Task description:
Go through the records line by line and work out how many lines hold the word "pose". Answer with the number only.

Supplied records:
(** Nothing is in the buffers, or a file is being sent: [d] is in front of it
    and [r] is what is left of it. *)
Definition at_rest a (fd : Z) (todo : list (bytes * bytes)) (w : bytes) : Prop :=
  standing a fd [] w /\ waiting a todo.

Record sending a (fd : Z) (n : bytes) (todo : list (bytes * bytes)) (d r w : bytes) : Prop := mk_sending {
  sn_buf : wf (sendb a fd) /\ MyBuff.contents (sendb a fd) = d;
  sn_file : exists lfd k c i o, MyBuff.file (sendb a fd) = Some (lfd, k, zlen r) /\ 0 <= k /\ r = drop (Z.to_nat k) c /\
    fds (files a) !! lfd = Some (i, o) /\ inodes (files a) !! i = Some c /\ waiting a ((n, c) :: todo);
  sn_left : r <> [];
  sn_recv : wf (recvb a fd) /\ MyBuff.contents (recvb a fd) = [];
  sn_data : wf (databuff a) /\ MyBuff.contents (databuff a) = [];
  sn_stop : stop a = false;
  sn_wire : wire a = w
}.

Lemma waiting_cons a n c todo : waiting a ((n, c) :: todo) ->
  tmp_file a = n /\ (g_tmp_index a <? 0) = false.
Proof.
  intros [W1 W2 _ _ _ _]. cbn [length] in *. split; [|apply Z.ltb_ge; lia]. unfold tmp_file. rewrite W2.
  set (arr := default [] (g_tmp_files a)) in *. replace (Z.to_nat (Z.of_nat (Datatypes.S (length todo)) - 1)) with (length todo) by lia.
  destruct (lookup_lt_is_Some_2 arr (length todo)) as [x Hx].
  { apply (f_equal length) in W1. rewrite !length_map, length_rev, length_take in W1. cbn [length] in W1. lia. }
  rewrite (take_S_r _ _ x Hx), rev_app_distr in W1. cbn [rev app map] in W1. injection W1 as W1 _.
  rewrite (nth_lookup_Some _ _ _ _ Hx). done.
Qed.

Lemma waiting_done a n c todo : waiting a ((n, c) :: todo) ->
  waiting (rm_last_send_file a) todo.
Proof.
  intros W. destruct (waiting_cons _ _ _ _ W) as [Hn Hi]. unfold rm_last_send_file. rewrite Hi, Hn.
  destruct W as [W1 W2 W3 W4 W5 W6]. cbn [length map fst] in *. apply Forall_cons in W3 as [_ W3], W5 as [_ W5].
  apply NoDup_cons in W4 as [W4 W4']. split; try done; cbn [g_tmp_files g_tmp_index files set_tmp set_files].
  - set (arr := default [] (g_tmp_files a)) in *. destruct (lookup_lt_is_Some_2 arr (length todo)) as [x Hx].
    { apply (f_equal length) in W1. rewrite !length_map, length_rev, length_take in W1. cbn [length] in W1. rewrite length_map in W1. lia. }
    rewrite (take_S_r _ _ x Hx), rev_app_distr in W1. cbn [rev app map] in W1. by injection W1 as _ W1.
  - lia.
  - rewrite Forall_forall in W3 |- *. intros [n' c'] Hin. destruct (W3 _ Hin) as (i & P1 & P2). exists i. split; [|done].
    cbn [paths unlink fst]. rewrite lookup_delete_ne; [done|]. cbn [fst] in *. intros <-. apply W4. by apply (list_elem_of_fmap_2 fst _ (n, c')).
Qed.

(** [waiting] looks at little of the agent. *)
Lemma waiting_ext a a' todo : waiting a todo ->
  g_tmp_files a' = g_tmp_files a -> g_tmp_index a' = g_tmp_index a -> paths (files a') = paths (files a) ->
  inodes (files a') = inodes (files a) -> next (files a) <= next (files a') -> waiting a' todo.
Proof.
  intros [W1 W2 W3 W4 W5 W6] E1 E2 E3 E4 E5. split; rewrite ?E1, ?E2; try done; [|lia].
  eapply Forall_impl; [exact W3|]. intros x (j & P1 & P2). exists j. by rewrite E3, E4.
Qed.

Lemma load_file a fd n c todo w out : at_rest a fd ((n, c) :: todo) w ->
  exists a', get_most_old_file a fd out = (FILE_DATA, a') /\
    sending a' fd n todo (PossMaster.head (seqno a) PossMaster.REQ_SUBMIT (zlen c)) c w /\
    seqno a' = next_seq (seqno a) /\ server a' = server a /\ paths (files a') = paths (files a).
Proof.
  intros [S W]. pose proof S as [(S1 & S2 & S3) S4 S5 S7 S8]. unfold get_most_old_file. rewrite getfile_none by done.
  destruct (waiting_cons _ _ _ _ W) as [Hn Hi]. rewrite Hi, Hn. unfold open_read.
  destruct (Forall_cons_1 _ _ _ (wt_open _ _ W)) as [(Ho & Hc & Hl) _]. cbn [fst snd] in *. rewrite Ho.
  destruct (Forall_cons_1 _ _ _ (wt_files _ _ W)) as [(j & P1 & P2) _]. cbn [fst snd] in *. rewrite P1.
  set (f := mk_fs _ _ _ _ _ _). set (lfd := next (files a)).
  assert (Hfd : fds f !! lfd = Some (j, 0)) by (unfold f; cbn [fds]; by rewrite lookup_insert_eq).
  assert (Hcont : contents_of f lfd = c) by (unfold contents_of; rewrite Hfd; unfold f; cbn [inodes]; by rewrite P2).
  rewrite (proj2 (Z.ltb_lt 0 lfd) (wt_next _ _ W)), Hcont. unfold put_head. change (seqno (set_files a f)) with (seqno a).
  destruct (create_poss_head (seqno a) PossMaster.REQ_SUBMIT (zlen c)) as [hd sq] eqn:Eh.
  assert (Hhd : hd = PossMaster.head (seqno a) PossMaster.REQ_SUBMIT (zlen c)) by (unfold PossMaster.head; by rewrite Eh).
  assert (Hsq : sq = next_seq (seqno a)) by (rewrite poss_head in Eh; by injection Eh).
  set (a0 := set_server (set_files a f) (server (set_files a f)) sq).
  destruct (put_spec (sendb a0 fd) hd S1) as (B1 & B2 & B3). change (sendb a0 fd) with (sendb a fd) in B1, B2, B3.
  unfold mybuff_setdata_send. rewrite sendb_set. change (sendb a0 fd) with (sendb a fd). set (b := put (sendb a fd) hd) in *.
  rewrite S2 in B2. rewrite S3 in B3. cbn [app] in B2.
  assert (Hneg : (0 <=? MyBuff.fd b) = false) by (unfold MyBuff.file in B3; by destruct (0 <=? MyBuff.fd b)).
  unfold mybuff_setfile. rewrite Hneg. cbn [close_all fold_left].
  eexists. split; [reflexivity|]. split; [|by split; [exact Hsq|]]. rewrite <- Hhd. set (b' := mk_buff _ _ _ _ _ _).
  match goal with |- sending ?x _ _ _ _ _ _ => set (a2 := x) end.
  assert (Hb : sendb a2 fd = b') by (unfold a2; exact (sendb_set _ fd b')).
  assert (Hr : recvb a2 fd = recvb a fd) by (unfold a2; etransitivity; [exact (recvb_set _ fd b')|]; exact (recvb_set a0 fd b)).
  split; rewrite ?Hb, ?Hr; try done.
  exists lfd, 0, c, j, 0. split.
  { unfold MyBuff.file, b'. cbn [MyBuff.fd foffset flen]. pose proof (wt_next _ _ W). unfold lfd. rewrite (proj2 (Z.leb_le 0 _)) by lia. done. }
  split; [done|]. split; [done|]. split; [done|]. split; [done|].
  apply (waiting_ext a); try done. unfold a2, f. cbn [files set_files set_send set_conns next]. lia.
Qed.

(** What is left to be sent. *)
Definition progress a a' (fd : Z) (n : bytes) (todo : list (bytes * bytes)) (d r w : bytes) (ret : Z) : Prop :=
  seqno a' = seqno a /\ server a' = server a /\
  ((exists x d' r', x <> [] /\ d ++ r = x ++ d' ++ r' /\ (ret = SOCK_SEND \/ ret = SOCK_SEND_FILE) /\
      sending a' fd n todo d' r' (w ++ x) /\ paths (files a') = paths (files a)) \/
   (ret = SOCK_COMP /\ at_rest a' fd todo (w ++ d ++ r) /\ paths (files a') = delete n (paths (files a)))).

Lemma rm_last_rest a : sendb (rm_last_send_file a) = sendb a /\ recvb (rm_last_send_file a) = recvb a /\
  databuff (rm_last_send_file a) = databuff a /\ stop (rm_last_send_file a) = stop a /\ wire (rm_last_send_file a) = wire a /\
  seqno (rm_last_send_file a) = seqno a /\ server (rm_last_send_file a) = server a.
Proof. unfold rm_last_send_file. by destruct (g_tmp_index a <? 0). Qed.
(** A cut of the text is a cut of the list of pieces. *)
Lemma cut_joined c vs : forall v q t, c ∉ v -> Forall (fun v => c ∉ v) vs -> v ++ joined c vs = q ++ c :: t ->
  exists us ws, vs = us ++ ws /\ ws <> [] /\ q = v ++ joined c us.
Proof.
  induction vs as [|w vs IH]; intros v q t Hv HF E.
  { exfalso. unfold joined in E. cbn [map concat] in E. rewrite app_nil_r in E. subst v. apply Hv. set_solver. }
  apply Forall_cons in HF as [Hw HF]. change (joined c (w :: vs)) with (c :: w ++ joined c vs) in E.
  apply app_eq_app in E as (k & [[-> E]|[-> E]]).
  - destruct k as [|x k]; [exists [], (w :: vs); split; [done|]; split; [done|]; by rewrite !app_nil_r|].
    cbn [app] in E. injection E as <- _. set_solver.
  - destruct k as [|x k]; [by exists [], (w :: vs)|]. cbn [app] in E. injection E as <- E.
    destruct (IH w k t Hw HF E) as (us & ws & -> & Hn & ->). by exists (w :: us), ws.
Qed.

Lemma last_starred v us : 42 ∉ v -> Forall (fun v => 42 ∉ v) us ->
  last (v ++ starred us) <> Some 42 <-> us = [] \/ (exists us' w, us = us' ++ [w] /\ w <> []).
Proof.
  intros Hv HF. induction us as [|w us _] using rev_ind.
  { rewrite app_nil_r. split; [by left|]. intros _ H. apply Hv. by apply last_Some_elem_of. }
  apply Forall_app in HF as [_ [Hw _]%Forall_cons]. unfold starred. rewrite joined_app. change (joined 42 [w]) with (42 :: w ++ []). rewrite app_nil_r.
  rewrite app_assoc, last_app_cons. induction w as [|c w _] using rev_ind.
  - split; [done|]. intros [E|(us' & w & E & Hne)]; [by destruct us|]. apply app_inj_tail in E as [_ <-]. done.
  - split; [intros _; right; exists us, (w ++ [c]); split; [done|by destruct w]|]. intros _. rewrite app_comm_cons, last_snoc.
    set_solver.
Qed.

Lemma splitstr_one n s c : c ∉ s -> splitstr (S n) s [c] = [s].
Proof. intros H. cbn [splitstr]. by rewrite strstr_byte, (proj2 (strchr_None s c) H). Qed.

Lemma items_starred p v vs : splitstr 1024 p [42] = v :: vs -> Forall (fun v => 63 ∉ v) (v :: vs) ->
  items p = mk_item v 0 :: map (fun v => mk_item v 1) vs.
Proof.
  intros E HF. assert (H1 : forall w f, 63 ∉ w -> piece_items f (splitstr 1024 w [63]) = [mk_item w f]).
  { intros w f Hw. by rewrite (splitstr_one 1023 w 63 Hw). }
  unfold items. rewrite E. apply Forall_cons in HF as [Hv HF]. rewrite H1 by done. cbn [app]. f_equal. clear E.
  induction HF as [|w ws Hw _ IH]; [done|]. cbn [map concat]. rewrite H1 by done. cbn [app]. by f_equal.
Qed.

(** What the pattern matcher accepts.  For a pattern of bytes and stars (not
    empty, without question marks and with fewer than 1024 stars) [strmatch] ends,
    looks at nothing behind the string, and accepts the strings the pattern means -
    and also those that match only what stands before one of its stars: when the
    string ends at a star the rest of the pattern is not looked at, so that
    [a*b] accepts [a]. *)
Theorem wildcard_accepts mok p s behind :
  p <> [] -> cstr p -> 63 ∉ p -> (length (filter (fun c => c = 42%Z) p) < 1024)%nat -> (forall n, mok n = true) -> cstr s ->
  exists r, strmatch (getmatch mok p) (s ++ 0 :: behind) = Some r /\
    (r = true <-> Glob p s \/ (exists q t, p = q ++ 42 :: t /\ last q <> Some 42 /\ Glob q s)).
Proof.
  intros Hne Hp H63 Hlen Hm Hs. destruct (split_spec 1024 42 p Hlen) as (v & vs & Esp & Ep & [Hv Hvs]%Forall_cons).
  fold (starred vs) in Ep.
  assert (H63' : Forall (fun v => 63 ∉ v) (v :: vs)).
  { clear -H63 Ep. subst p. constructor; [set_solver|]. apply not_elem_of_app in H63 as [_ H]. induction vs as [|w vs IH]; [done|].
    change (starred (w :: vs)) with (42 :: w ++ starred vs) in H. constructor; [set_solver|apply IH; set_solver]. }
  assert (Hpl : Forall plain (v :: vs)).
  { apply Forall_forall. intros w Hw. split; [|by apply (proj1 (Forall_forall _ _) H63')].
    apply elem_of_cons in Hw as [->|Hw]; [done|by apply (proj1 (Forall_forall _ _) Hvs)]. }
  apply Forall_cons in Hpl as [Hpv Hpl].
  assert (getmatch mok p = mk_item v 0 :: map (fun v => mk_item v 1) vs) as ->.
  { unfold getmatch. rewrite (proj2 (forallb_forall _ _)) by (intros; apply Hm). by apply items_starred. }
  cbn [strmatch flag val]. change (0 =? 0) with true. cbv iota. rewrite bool_decide_false.
  2: { intros [-> E]. destruct vs; [|done]. by rewrite Ep in Hne. }
  assert (Hcv : cstr v) by (unfold cstr in *; rewrite Ep, Forall_app in Hp; apply Hp). rewrite begins_spec by done. cbn [mbind option_bind].
  assert (Hq : forall us, Glob (v ++ starred us) s <-> (exists t, s = v ++ t /\ Glob (starred us) t)) by (intros; by apply glob_plain).
  destruct (strncmp0 v s (length v)) eqn:Epre.
  - apply strncmp0_prefix in Epre as [t ->]. rewrite <- app_assoc, drop_app_length.
    destruct (strmatch_stars behind vs t) as (r & -> & Hr); [by apply Forall_app in Hs as [_ ?]|]. exists r. split; [done|].
    rewrite Hr, accepts_spec by done. rewrite Ep, Hq. split.
    + intros [H|(us & [(ws & Hw & ->) Hu] & H)]; [left; by exists t|]. right. destruct ws as [|w ws]; [done|].
      exists (v ++ starred us), (w ++ starred ws). unfold starred. rewrite joined_app, <- app_assoc. split; [done|].
      apply Forall_app in Hvs as [Hvs _]. split; [by apply last_starred|]. apply Hq. by exists t.
    + intros [(t' & E & H)|(q & t' & E & Hl & H)]; [apply app_inv_head in E as <-; by left|]. right.
      destruct (cut_joined 42 vs v q t' Hv Hvs E) as (us & ws & -> & Hw & ->). apply Hq in H as (t2 & E2 & H). apply app_inv_head in E2 as <-.
      exists us. split; [|done]. split; [by exists ws|]. apply Forall_app in Hvs as [Hvs _]. by apply (last_starred v).
  - exists false. split; [done|]. split; [done|]. intros H. exfalso. enough (exists t, s = v ++ t) as [t ->].
    { enough (strncmp0 v (v ++ t) (length v) = true) by congruence. apply strncmp0_prefix. by exists t. }
    destruct H as [H|(q & t' & E & Hl & H)]; [rewrite Ep in H; apply Hq in H as (t & -> & _); by exists t|].
    rewrite Ep in E. destruct (cut_joined 42 vs v q t' Hv Hvs E) as (us & ws & -> & Hw & ->). apply Hq in H as (t & -> & _). by exists t.
Qed.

Task result:
2